The older IDs would look like i-1234560c. The newer ones would look like i-123456789abcdef01. On your EC2 Dashboard, you'll find a Resource ID length management link on your right (or here). Make sure you picked all checkboxes: next instances you will create will use these longer IDs.

Note that longer IDs only apply to new instances. You can very well keep your existing instances as they are, and keep longer IDs disabled until their usage becomes mandatory.


Update: AWS docs says:

A resource ID takes the form of a resource identifier (such as snap for a snapshot) followed by a hyphen and a unique combination of letters and numbers. Starting in January 2016, we're gradually introducing longer length IDs for some Amazon EC2 and Amazon EBS resource types. The length of the alphanumeric character combination was in an 8-character format; the new IDs are in a 17-character format, for example, i-1234567890abcdef0 for an instance ID.
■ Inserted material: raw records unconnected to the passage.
Definition merge_names (names : list name_row) (r : play) : list shot :=
  match filter (fun n => merge_key_eqb (athlete_id_1 r) (fst n)) names with
  | [] => [mkShot r None]
  | ms => map (fun n => mkShot r (snd n)) ms
  end.

(** Lines 225-229: [game_shots] after the left merge. *)
Definition joined (pbp_df : list play) (box_df : list box) (game : Z)
  : list shot :=
  flat_map (merge_names (names box_df game)) (game_plays pbp_df game).

Definition is_team_shot (team : Z) (s : shot) : bool :=
  cell_eqb Z.eqb (team_id (shot_play s)) (Some team)
  && Bool.eqb (shooting_play (shot_play s)) true
  && negb (is_free_throw (type_text (shot_play s))).

Definition get_player_shots (pbp_df : list play) (box_df : list box)
    (game team : Z) : list shot * list name_row :=
  let game_box := filter (fun b => box_game_id b =? game) box_df in
  let team_shots := filter (is_team_shot team) (joined pbp_df box_df game) in
  let team_players :=
    unique_by name_row_eqb
      (map (fun b => (athlete_id b, athlete_display_name b))
           (filter (fun b => box_team_id b =? team) game_box)) in
  (team_shots, team_players).

(** The cell is in floating form, or missing. *)
Definition floating (c : option id_cell) : Prop :=
  match c with
  | Some (IntId _) => False
  | _ => True
  end.

(** The cell stores the identifier [z], as an integer or as the binary64
    of [z]. *)
Definition stores (c : option id_cell) (z : Z) : Prop :=
  c = Some (IntId z) \/ c = Some (FloatId (float_of_Z z)).

(** Two cells are of one form: not an integer against a binary64. *)
Definition same_form (a b : option id_cell) : Prop :=
  match a, b with
  | Some (IntId _), Some (FloatId _) => False
  | Some (FloatId _), Some (IntId _) => False
  | _, _ => True
  end.

(** The reading of C6: the keys of the two sides reach the join in one
    common form. *)
Definition normalized_on_both_sides (pbp_df : list play) (box_df : list box)
    (game : Z) : Prop :=
  forall l r,
    In l (left_keys pbp_df game) -> In r (right_keys box_df game) ->
    same_form l r.

(** Game 1: a shot whose athlete the play-by-play table stores as the
    integer 100, and one stored as the binary64 101.0; the box score
    stores 100 as a binary64 and 101 as an integer. *)
Definition pbp_mixed : list play :=
  [ mkPlay 1 (Some (IntId 100)) (Some 8) (Some "JumpShot") true true;
    mkPlay 1 (Some (FloatId (float_of_Z 101))) (Some 8) (Some "LayUpShot")
           true false ].

Definition box_mixed : list box :=
  [ mkBox 1 (Some (FloatId (float_of_Z 100))) (Some "Cameron Boozer") 8;
    mkBox 1 (Some (IntId 101)) (Some "Al Bo") 8 ].

End IdRepr.

(* ================================================================== *)
(** * Properties *)

(** ** The result monad *)

Lemma mapM_ok {A B : Type} (f : A -> result B) (g : A -> B) (l : list A) :
  (forall x, In x l -> f x = Ok (g x)) -> mapM f l = Ok (map g l).
Proof.
  induction l as [|x t IH]; intros H; simpl; [reflexivity|].
  rewrite (H x (or_introl eq_refl)); simpl.
  rewrite IH; [reflexivity|].
  intros y Hy. apply H. now right.
Qed.

Lemma mapM_raise {A B : Type} (f : A -> result B) (e : exn) (l : list A) :
  (forall x e', In x l -> f x = Raise e' -> e' = e) ->
  (exists x, In x l /\ f x = Raise e) ->
  mapM f l = Raise e.
Proof.
  induction l as [|x t IH]; intros Hall [y [Hy Hf]]; [contradiction|].
  simpl. destruct (f x) as [b|e'] eqn:Hx; simpl.
  - destruct Hy as [->|Hy]; [congruence|].
    rewrite IH; [reflexivity| |now exists y].
    intros z e'' Hz. apply Hall. now right.
  - f_equal. apply (Hall x); [now left|assumption].
Qed.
Supported resource types will have an opt-in period, during which you can enable the longer ID format. After you've enabled longer IDs for a resource type, any new resources that you create are created with a longer ID unless you explicitly disable the longer ID format. A resource ID does not change after it's created; therefore, your existing resources with shorter IDs are not affected. Similarly, if you disable longer IDs for a resource type, any resources that you created with the longer IDs are not affected.

All supported resource types will have a deadline date, after which all new resources of this type default to the longer ID format, and you can no longer disable the longer ID format. You can enable or disable longer IDs per IAM user and IAM role. By default, an IAM user or role defaults to the same settings as the root user.

Depending on when you created your account, supported resource types may default to using longer IDs. However, you can opt out of using longer IDs until the deadline date for that resource type. For more information, see Longer EC2 and EBS Resource IDs in the Amazon EC2 FAQs.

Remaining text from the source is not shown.